+++ Records supplied

Definition initialize_adc : M Conv HeaterAdc :=
  c ← adc_read_configuration;
  let heaterController :=
    adc_set_clock_rate HEATER_READ_ADC_FREQUENCY
      (adc_set_conversion_trigger ADC_TRIG_MANUAL ADC_NR_OF_CHANNELS 0
        (adc_set_conversion_parameters ADC_SIGN_ON ADC_RES_12 ADC_REF_BANDGAP c)) in
  ch ← adcch_read_configuration;
  let heaterChannel := adcch_set_input HEATER_READ_POSITIVE_INPUT HEATER_READ_NEGATIVE_INPUT 0 ch in
  c ← adc_read_configuration;
  let resistanceController :=
    adc_set_clock_rate HEATER_READ_ADC_FREQUENCY
      (adc_set_conversion_trigger ADC_TRIG_MANUAL ADC_NR_OF_CHANNELS 0
        (adc_set_conversion_parameters ADC_SIGN_OFF ADC_RES_12 ADC_REF_BANDGAP c)) in
  ch ← adcch_read_configuration;
  let resistanceChannel := adcch_set_input RESISTANCE_READ_INPUT ADCCH_NEG_NONE 1 ch in
  mret (mkHeaterAdc heaterController heaterChannel resistanceController resistanceChannel).

Fixpoint read_signed (fuel : nat) (i : nat) (heaterValue : Z) : M Conv Z :=
  match i with
  | O => mret heaterValue
  | S i =>
      _ ← adc_start_conversion ADC_CH0;
      _ ← adc_wait_for_interrupt_flag fuel ADC_CH0;
      r ← adc_get_signed_result;
      read_signed fuel i (s32 (heaterValue + r))
  end.
Fixpoint read_unsigned (fuel : nat) (i : nat) (resistanceValue : Z) : M Conv Z :=
  match i with
  | O => mret resistanceValue
  | S i =>
      _ ← adc_start_conversion ADC_CH0;
      _ ← adc_wait_for_interrupt_flag fuel ADC_CH0;
      r ← adc_get_unsigned_result;
      read_unsigned fuel i (u32 (resistanceValue + r))
  end.

Definition read_heater (fuel : nat) (v : HeaterAdc) (testConnection : bool) : M Conv Z :=
  _ ← adc_write_configuration (heaterReadAdcController v);
  _ ← adcch_write_configuration (heaterReadAdcChannel v);
  let sampleSize := if testConnection then 1 else HEATER_READ_ADC_SAMPLE_SIZE in
  heaterValue ← read_signed fuel (Z.to_nat sampleSize) 0;
  mret (s16 (Z.quot heaterValue sampleSize)).

Definition read_resistance (fuel : nat) (v : HeaterAdc) : M Conv Z :=
  _ ← adc_write_configuration (resistanceReadAdcController v);
  _ ← adcch_write_configuration (resistanceReadAdcChannel v);
  resistanceValue ← read_unsigned fuel (Z.to_nat HEATER_READ_ADC_SAMPLE_SIZE) 0;
  mret (resistanceValue / HEATER_READ_ADC_SAMPLE_SIZE).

++++++

Exercise goal
Your task is to gather all lines from the entries above that hold the word "resistanceValue".

Answer to the problem
Fixpoint read_unsigned (fuel : nat) (i : nat) (resistanceValue : Z) : M Conv Z :=
  | O => mret resistanceValue
      read_unsigned fuel i (u32 (resistanceValue + r))
  resistanceValue ← read_unsigned fuel (Z.to_nat HEATER_READ_ADC_SAMPLE_SIZE) 0;
  mret (resistanceValue / HEATER_READ_ADC_SAMPLE_SIZE).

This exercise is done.